CASE CONTINUED: Using focused interoception

You help Ms. N become aware of her somatic symptoms of anxiety by using a series of questions to direct her attention to her physical responses in a “head-to-toe” approach: “Do you notice the tension in your jaw?” “Is your neck tense?” “How is your breathing now?” Though Ms. N had been unaware of these symptoms, she easily agrees: “Yes, now that you mention it, I am aware of that, but I never knew it was anxiety. I thought it was just stress.”

This exercise reveals marked generalized muscle tension, sweating, and a brief period of going “blank” in her mind when she recalled one of her impulsive, aggressive episodes. You explain that these physical reactions are part of the normal biologic fear response. Apart from these symptoms, Ms. N denies any prototypical manic symptoms and does not meet bipolar disorder criteria.

Using interoceptive cues

To frame an interoceptive inquiry, discuss with patients how the brain’s fear system is connected to the body, and explain that investigating these physical symptoms can assist diagnosis and treatment. For example, you might ask, “Could we look into your physical responses in these situations to help us better understand your difficulties?”

To actively explore somatic markers of anxiety (anxious feelings), encourage the patient to describe a specific stressful or avoided situation in detail. While he or she does this, direct the patient’s attention to objective physiologic markers of anxiety, such as strained breathing or increased heart rate. Use body-directed questions (interoceptive cues) to foreground these sensory experiences in the patient’s mind. For example:

  • “As we are discussing this issue, I notice your breathing becomes more strained. Do you notice it?”
  • “As you picture this incident in your mind, are you aware of what happens in your body?”
  • “When you perceive her in that way, what do you notice about your physical response?”

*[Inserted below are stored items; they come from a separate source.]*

Lemma alike_value (r' : struct_symbol) : alike r' -> entry_value fs (below (rank p)) s (Real r') = Some w.
Proof.
  intros [E1 E2 E3 E4 E5 E6 E7 E8]. revert Hr. unfold entry_value. rewrite E1, E6, E7, Hun.
  destruct (sy_mri_common (sy_flags r)); [done|]. cbn [orb].
  destruct (bool_decide (sy_next r = Some s)) eqn:En; [done|]. apply bool_decide_eq_false in En.
  rewrite bool_decide_eq_false_2 by auto.
  destruct (address fs (sy_frag r)); [|done]. cbn [mbind option_bind].
  intros H. rewrite <- H. f_equal. unfold expr_value. rewrite E2, E3, E4. cbv zeta.
  destruct (X_op (sy_value r)); cbn [is_unary is_binary] in E5 |- *; try done; by rewrite E5.
Qed.

(** The state inside the call. *)
Record busy (st : syms) : Prop := {
  bu_inside : inside fs calm s st;
  bu_model : model st;
  bu_quiet : quiet (rank p) st;
  bu_at : exists r', look (heap st) p = Some (s, Real r') /\ alike r';
  bu_final : finalize_syms st = true
}.

Record doing (st st' : syms) : Prop := {
  do_busy : busy st';
  do_within : within fs calm s st st';
  do_frame : frame p st st';
  do_log : sy_log st' = sy_log st
}.

Lemma doing_refl (st : syms) : busy st -> doing st st.
Proof. intros H. split; [done|apply within_refl, H|apply frame_refl|done]. Qed.

Lemma doing_trans (s1 s2 s3 : syms) : busy s1 -> doing s1 s2 -> doing s2 s3 -> doing s1 s3.
Proof.
  intros [_ _ _ (r' & H & _) _] [] []. split; [done|by eapply within_trans| |congruence].
  by eapply frame_trans.
Qed.

Lemma busy_at (st : syms) : busy st -> exists r', at_ (heap st) s = Some (Real r') /\ alike r'
  /\ look (heap st) p = Some (s, Real r').
Proof.
  intros [_ _ _ (r' & H & A) _]. exists r'. split_and!; [|done|done]. by apply (look_at (heap st) p s (Real r')).
Qed.

Lemma put_doing (st : syms) (f : struct_symbol -> struct_symbol) :
  busy st ->
  (forall r', alike r' -> alike (f r')) ->
  (forall r', alike r' -> real_ok fs calm (heap st) r' -> real_ok fs calm (heap st) (f r')) ->
  (forall r', has_bsf (f r') BSF_SECTION_SYM = has_bsf r' BSF_SECTION_SYM) ->
  exists st', upd_real s f st = Ret (tt, st') /\ doing st st'.
Proof.
  intros Hb Ha Hk Hs. destruct (busy_at st Hb) as (r' & Hat & A & Hl). destruct Hb as [Hi Hm Hq _ Hf].
  rewrite (upd_real_eq _ _ _ _ Hat). eexists. split; [done|].
  assert (W : within fs calm s st (put_at s (Real (f r')) st)).
  { eapply within_put; [apply Hi|done| |done]. apply Hk; [done|]. eapply ok_real; [apply Hi|done]. }
  destruct (put_model fs val rank st p s (Real r') (Real (f r')) w Hm Hw Hl I) as (Hm' & F & L & Q).
  { by apply alike_value, Ha. }
  { cbn. by rewrite (al_flags _ (Ha _ A)), (al_flags _ A). }
  split; [split|done|done|apply put_log].
  - by eapply inside_within.
  - done.
  - by apply Q.
  - exists (f r'). split; [done|by apply Ha].
  - by rewrite (w_final _ _ _ _ _ W).
Qed.

(** ** An operand that has its value *)
Definition seen (a : symbolS) (u : Z * segT) (st : syms) : Prop :=
  exists t x, look (heap st) a = Some (t, x) /\ resolved x = true /\ section x = u.2 /\ t <> s.

Lemma other_place (st : syms) (a t : symbolS) (x : symbol) :
  busy st -> is_Some (val a) -> (rank a < rank p)%nat -> look (heap st) a = Some (t, x) -> t <> s.
Proof.
  intros Hb Ha Hlt Hl ->. destruct (busy_at st Hb) as (r' & _ & _ & Hp).
  assert (rank a = rank p); [|lia]. by eapply (mo_alias _ _ _ _ (bu_model _ Hb)); [|eexists|..].
Qed.

Lemma seen_doing (st st' : syms) (a : symbolS) (u : Z * segT) :
  val a = Some u -> (rank a < rank p)%nat -> seen a u st -> doing st st' -> seen a u st'.
Proof.
  intros Ha Hlt (t & x & Hl & Hres & Hsec & Hne) D.
  destruct (fr_resolved _ _ _ _ _ (do_frame _ _ D) a u t x Ha Hl) as (t' & x' & Hl' & Hres' & _).
  destruct (mo_value _ _ _ _ (bu_model _ (do_busy _ _ D)) a u Ha) as (t2 & x2 & Hl2 & Hv).
  rewrite Hl' in Hl2. injection Hl2 as <- <-.
  exists t', x'. split_and!; [done|auto|by eapply entry_resolved; eauto|].
  by eapply (other_place st' a); [apply D|eexists|..].
Qed.

Lemma seen_put (st : syms) (a : symbolS) (u : Z * segT) (r1 r2 : struct_symbol) :
  at_ (heap st) s = Some (Real r1) -> seen a u st -> seen a u (put_at s (Real r2) st).
Proof.
  intros Hs (t & x & Hl & H1 & H2 & Hne). exists t, x. split_and!; [|done..].
  rewrite (look_put st s (Real r1) (Real r2) a Hs I), Hl. by rewrite decide_False.
Qed.

Lemma seen_section (st : syms) (a : symbolS) (u : Z * segT) : seen a u st -> S_GET_SEGMENT a st = Ret (u.2, st).
Proof. intros (t & x & Hl & _ & <- & _). unfold S_GET_SEGMENT. rewrite (kind_look _ _ _ _ _ _ Hl). by destruct x. Qed.

Lemma seen_resolved (st : syms) (a : symbolS) (u : Z * segT) : seen a u st -> symbol_resolved_p a st = Ret (true, st).
Proof. intros (t & x & Hl & Hres & _). unfold symbol_resolved_p. rewrite (kind_look _ _ _ _ _ _ Hl). by destruct x; cbn in Hres; rewrite Hres. Qed.

Lemma seen_defined (st : syms) (a : symbolS) (u : Z * segT) :
  settled u.2 = true -> seen a u st -> S_IS_DEFINED a st = Ret (true, st) /\ S_IS_COMMON a st = Ret (false, st).
Proof.
  intros Hset (t & x & Hl & _ & Hs & _). unfold S_IS_DEFINED, S_IS_COMMON.
  rewrite !(kind_look _ _ _ _ _ _ Hl). destruct x as [l|r0]; cbn in Hs; rewrite Hs; by destruct u.2.
Qed.

(** A step that leaves [s] alone. *)
Lemma frame_doing (st st' : syms) (a : symbolS) (u : Z * segT) :
  busy st -> val a = Some u -> (rank a < rank p)%nat -> is_Some (look (heap st) a) ->
  good st st' -> model st' -> quiet (rank p) st' -> frame a st st' -> sy_log st' = sy_log st -> doing st st'.
Proof.
  intros Hb Ha Hlt [[t x] Hl] G Hm Hq F Hlog. destruct (busy_at st Hb) as (r' & Hat & A & Hp).
  assert (Hf : sy_resolving (sy_flags r') = true) by (by rewrite (al_flags _ A)).
  destruct (within_good fs calm s st st' r' Hat Hf G) as [W _].
  destruct (fr_same _ _ _ _ _ F p w s (Real r') Hw Hp) as (x' & Hx' & L); [lia| |].
  { intros y Hy. by apply (other_place st a s y); [|eexists|..]. }
  destruct x' as [|r1]; [done|]. split; [split|done| |done].
  - by eapply inside_within; [apply Hb|].
  - done.
  - done.
  - exists r1. split; [done|by eapply alike_links].
  - by rewrite (w_final _ _ _ _ _ W), (bu_final _ Hb).
  - eapply frame_lower; [apply Hb|by eexists|done|done].
Qed.

(** The choice of the symbol in [do_symbol]. *)
Lemma chosen (st : syms) (a : symbolS) (u : Z * segT) (b : bool) :
  busy st -> val a = Some u -> (rank a < rank p)%nat -> seen a u st ->
  exists a' st',
    (if b then add ← converted a; _ ← copy_symbol_attributes s add; mret add else mret a) st = Ret (a', st')
    /\ doing st st' /\ seen a' u st'.
Proof.
  intros Hb Ha Hlt Hs. destruct b; [|exists a, st; split_and!; [done|by apply doing_refl|done]].
  pose proof Hs as (t & x & Hl & Hres & Hsec & Hne).
  assert (Hcopy : forall st1 q rq, busy st1 -> at_ (heap st1) q = Some (Real rq) ->
    exists st', copy_symbol_attributes s q st1 = Ret (tt, st') /\ doing st1 st'
      /\ (seen q u st1 -> seen q u st')).
  { intros st1 q rq Hb1 Hq. destruct (busy_at st1 Hb1) as (r1 & Hat1 & _ & _).
    destruct (put_doing st1 (with_attributes rq) Hb1) as (st' & E & D).
    - intros r' []. by split.
    - intros r' _. apply attributes_ok.
    - intros r'. apply attributes_section.
    - exists st'. rewrite (copy_attributes_real _ _ _ _ _ Hat1 Hq).
      rewrite (upd_real_eq _ _ _ _ Hat1) in E. injection E as <-. split_and!; [done|done|].
      by eapply seen_put. }
  destruct x as [l|rq].
  - pose proof (look_at _ _ _ _ Hl) as [_ [-> Hc]]. cbn in Hres.
    pose proof (check_look _ _ _ _ Hl) as Ec. cbn in Ec.
    destruct (check_eq fs calm st a ltac:(apply Hb) (look_ptr _ _ _ _ Hl)) as (c & Ec' & Hch).
    rewrite Ec in Ec'. injection Ec' as <-. destruct Hch as (Hat & _ & f & Hu & Hf).
    destruct (convert_spec fs calm st a l f ltac:(apply Hb) ltac:(apply Hb) Hat Hc Hu Hf) as (q & st1 & E & C).
    destruct (converts_look fs calm val rank st st1 a l f q u (bu_model _ Hb) Ha Hl Hres C)
      as [(rq & Hl1 & Hq & Hr1 & Hs1 & _) _].
    destruct (converts_model fs calm val rank st st1 a l f q u (rank p) (bu_model _ Hb) Ha Hl Hres C (bu_quiet _ Hb))
      as (Hm1 & F1 & Q1).
    assert (D1 : doing st st1).
    { eapply frame_doing; [done|exact Ha|done|by eexists|apply C|done|done|done|apply C]. }
    destruct (Hcopy st1 q rq ltac:(apply D1) Hq) as (st2 & E2 & D2 & Hs2).
    exists q, st2. unfold converted. split_and!.
    + erewrite sbind_ret; [by rewrite (sbind_ret _ _ _ _ _ E2)|]. by rewrite (sbind_ret _ _ _ _ _ Ec).
    + by eapply doing_trans.
    + apply Hs2. exists q, (Real rq). split_and!; [|done|done|].
      * unfold look. by rewrite Hq.
      * rewrite (cv_new _ _ _ _ _ _ _ _ C). destruct (busy_at st Hb) as (r' & H & _ & _).
        intros <-. by apply (not_fresh st (fresh st)); [eexists|].
  - pose proof (look_at _ _ _ _ Hl) as [Hat _].
    destruct (Hcopy st t rq Hb Hat) as (st1 & E & D & Hs1).
    exists t, st1. split_and!; [|done|].
    + unfold converted. erewrite sbind_ret; [by rewrite (sbind_ret _ _ _ _ _ E)|].
      by rewrite (sbind_ret _ _ _ _ _ (check_look _ _ _ _ Hl)).
    + apply Hs1. exists t, (Real rq). unfold look. by rewrite Hat.
Qed.

(** The address of the symbol's frag. *)
Context (addr : Z) (Haddr : address fs (sy_frag r) = Some addr).

Lemma busy_address (st : syms) : busy st -> address_of fs s st = Ret (addr, st).
Proof.
  intros Hb. destruct (busy_at st Hb) as (r' & Hat & A & _). unfold address_of.
  rewrite (sbind_ret _ _ _ _ _ (get_real_eq _ _ _ Hat)), (al_frag _ A). by apply address_lift.
Qed.

Lemma do_symbol_value (st : syms) (a : symbolS) (u o : Z * segT) (n : Z) (sec : segT) :
  busy st -> val a = Some u -> (rank a < rank p)%nat -> settled u.2 = true -> seen a u st ->
  plus_symbol n addr sec u = Some o ->
  wp never (do_symbol fs s a n sec (s64 u.1) u.2) st
    (fun out st' => out = mk_out true o.1 o.2 true /\ doing st st').
Proof.
  intros Hb Ha Hlt Hset Hs Ho. unfold do_symbol. apply wp_gets. rewrite (bu_final _ Hb).
  pose proof (weakref_eq fs calm s st (bu_inside _ Hb)) as Ew.
  eapply wp_eq; [unfold through_weakref; by rewrite (sbind_ret _ _ _ _ _ Ew)|].
  destruct (busy_at st Hb) as (r' & Hat & A & Hp). eapply wp_eq; [by apply get_real_eq|].
  pose proof (alike_value r' A) as Hv. unfold entry_value in Hv. rewrite (al_flags _ A).
  rewrite (al_flags _ A) in Hv. destruct (sy_mri_common (sy_flags r)); [done|].
  destruct (chosen st a u (true && (n =? 0)) Hb Ha Hlt Hs) as (a' & st1 & E & D & Hs1).
  eapply wp_eq; [exact E|]. pose proof (do_busy _ _ D) as Hb1.
  destruct (seen_defined st1 a' u Hset Hs1) as [E1 E2].
  eapply wp_eq; [exact E1|]. eapply wp_eq; [exact E2|]. cbn [negb orb].
  eapply wp_eq.
  { destruct (busy_at st1 Hb1) as (r1 & Hat1 & A1 & _). unfold symbol_shadow_p.
    rewrite (sbind_ret _ _ _ _ _ (check_real _ _ _ Hat1)), bool_decide_eq_false_2; [done|].
    intros Hn. pose proof (alike_value r1 A1) as H. unfold entry_value in H.
    by rewrite (bool_decide_eq_true_2 _ Hn), orb_true_r in H. }
  eapply wp_eq; [by apply busy_address|]. cbv zeta.
  unfold plus_symbol in Ho. destruct (decide (sec = seg_expr)) as [|Hsec]; [done|]. injection Ho as <-.
  rewrite (bool_decide_eq_false_2 _ Hsec). cbn [andb orb].
  eapply wp_eq; [by eapply seen_resolved|].
  eapply wp_eq; [by eapply weakref_eq, bu_inside|]. apply wp_ret. split; [done|]. exact D.
Qed.

Lemma do_unary_value (st : syms) (a : symbolS) (u : Z * segT) (op : operatorT) (n : Z) (sec : segT) :
  busy st -> seen a u st ->
  negb (bool_decide (op = O_logical_not)) && negb (bool_decide (u.2 = seg_absolute)) = false ->
  is_unary op = true ->
  wp never (do_unary fs s a op n sec (s64 u.1) u.2) st
    (fun out st' => out = mk_out true (u64 (n + (unary_value op (s64 u.1) + addr)))
                            (if undecided sec then seg_absolute else sec) true /\ doing st st').
Proof.
  intros Hb Hs Hok Hu. unfold do_unary. apply wp_gets. rewrite Hok. eapply wp_eq; [done|].
  eapply wp_eq; [by apply busy_address|]. eapply wp_eq; [by eapply seen_resolved|].
  apply wp_ret. split; [|by apply doing_refl]. unfold unary_value. by destruct op.
Qed.

Lemma do_binary_value (st : syms) (a b : symbolS) (u v : Z * segT) (op : operatorT) (n z : Z) (sec : segT) :
  busy st -> seen a u st -> seen b v st -> X_op (sy_value r) = op -> is_binary op = true ->
  binary_value op (s64 u.1) (s64 v.1) u.2 v.2 (bool_decide (a = b)) = Some z ->
  wp never (do_binary fs s a b op n sec (s64 u.1) (s64 v.1) u.2 v.2) st
    (fun out st' => out = mk_out true (u64 (n + (addr + z))) (if undecided sec then seg_absolute else sec) true
                    /\ doing st st').
Proof.
  intros Hb Hsa Hsb Hop Hbin Hz. unfold do_binary. apply wp_gets. cbv zeta. unfold binary_value in Hz.
  destruct (operands_ok op u.2 v.2 (bool_decide (a = b))) eqn:Eok; [|done]. cbn [negb andb orb] in Hz |- *.
  eapply wp_eq; [done|].
  assert (Hd : is_eq_ne op = false -> (bool_decide (op = O_divide) || bool_decide (op = O_modulus)) && (s64 v.1 =? 0) = false).
  { intros He. rewrite He in Hz. by destruct (_ && (s64 v.1 =? 0)). }
  assert (Hd' : (bool_decide (op = O_divide) || bool_decide (op = O_modulus)) && (s64 v.1 =? 0) = false).
  { destruct (is_eq_ne op) eqn:E; [by destruct op|by apply Hd]. }
  rewrite Hd'. cbn [andb]. eapply wp_eq; [done|].
  destruct (busy_at st Hb) as (r' & Hat & A & _). eapply wp_eq; [by apply get_real_eq|].
  set (sec' := if undecided sec then seg_absolute else sec).
  assert (Hu' : undecided sec' = false) by (unfold sec'; destruct (undecided sec) eqn:E; [done|exact E]).
  assert (Hfin : forall z', z' = z ->
    wp never (address ← address_of fs s;
              resolved ← symbol_resolved_p a;
              resolved' ← (if (resolved : bool) then symbol_resolved_p b else mret false);
              mret (mk_out true (u64 (n + (address + z')))
                      (if undecided sec' then
                         if bool_decide (u.2 = seg_undefined) || bool_decide (v.2 = seg_undefined) then seg_undefined
                         else if bool_decide (u.2 = seg_absolute) then v.2 else u.2
                       else sec') resolved')) st
      (fun out st' => out = mk_out true (u64 (n + (addr + z))) sec' true /\ doing st st')).
  { intros z' ->. eapply wp_eq; [by apply busy_address|]. eapply wp_eq; [by eapply seen_resolved|].
    eapply wp_eq; [by eapply seen_resolved|]. apply wp_ret. rewrite Hu'. split; [done|by apply doing_refl]. }
  unfold X_op_is. rewrite (al_op _ A), Hop.
  destruct op; try done; cbn [is_eq_ne] in Hz; rewrite Hd' in Hz || idtac;
    try (apply Hfin; by injection Hz);
    (destruct (resolve_arith _ _ _) as [[y|]|] eqn:Ea in Hz; [|done|done]); rewrite Ea;
    (eapply wp_eq; [reflexivity|]); apply Hfin; by injection Hz.
Qed.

You can further inquire into these somatic symptoms and their effect on the patient by asking, “How long have you been having these particular symptoms?” “How frequently do they occur?” or “How distressing are these symptoms?” These questions can separate transient physiologic arousal (normal) from pathologic (recurrent, disabling) responses that may respond to treatment. These cues and their responses can be used as person-specific biomarkers to assay a patient’s:

  • ability to attend to his or her somatic state
  • baseline level of autonomic arousal
  • internal state before problematic behaviors (such as impulsive or self-harming behaviors, substance use)
  • tendency toward anxiety-related perceptual disturbances (such as dissociation).

When the patient actively attends to and carefully describes his or her somatic sensations, the immediate outcome typically is anxiolytic. A shared awareness of the anxiolytic nature of this exercise—“It’s interesting that paying attention to these feelings actually reduces anxiety”—creates a positive first step toward further exploration. Patients can feel the power of the mind to regulate distress.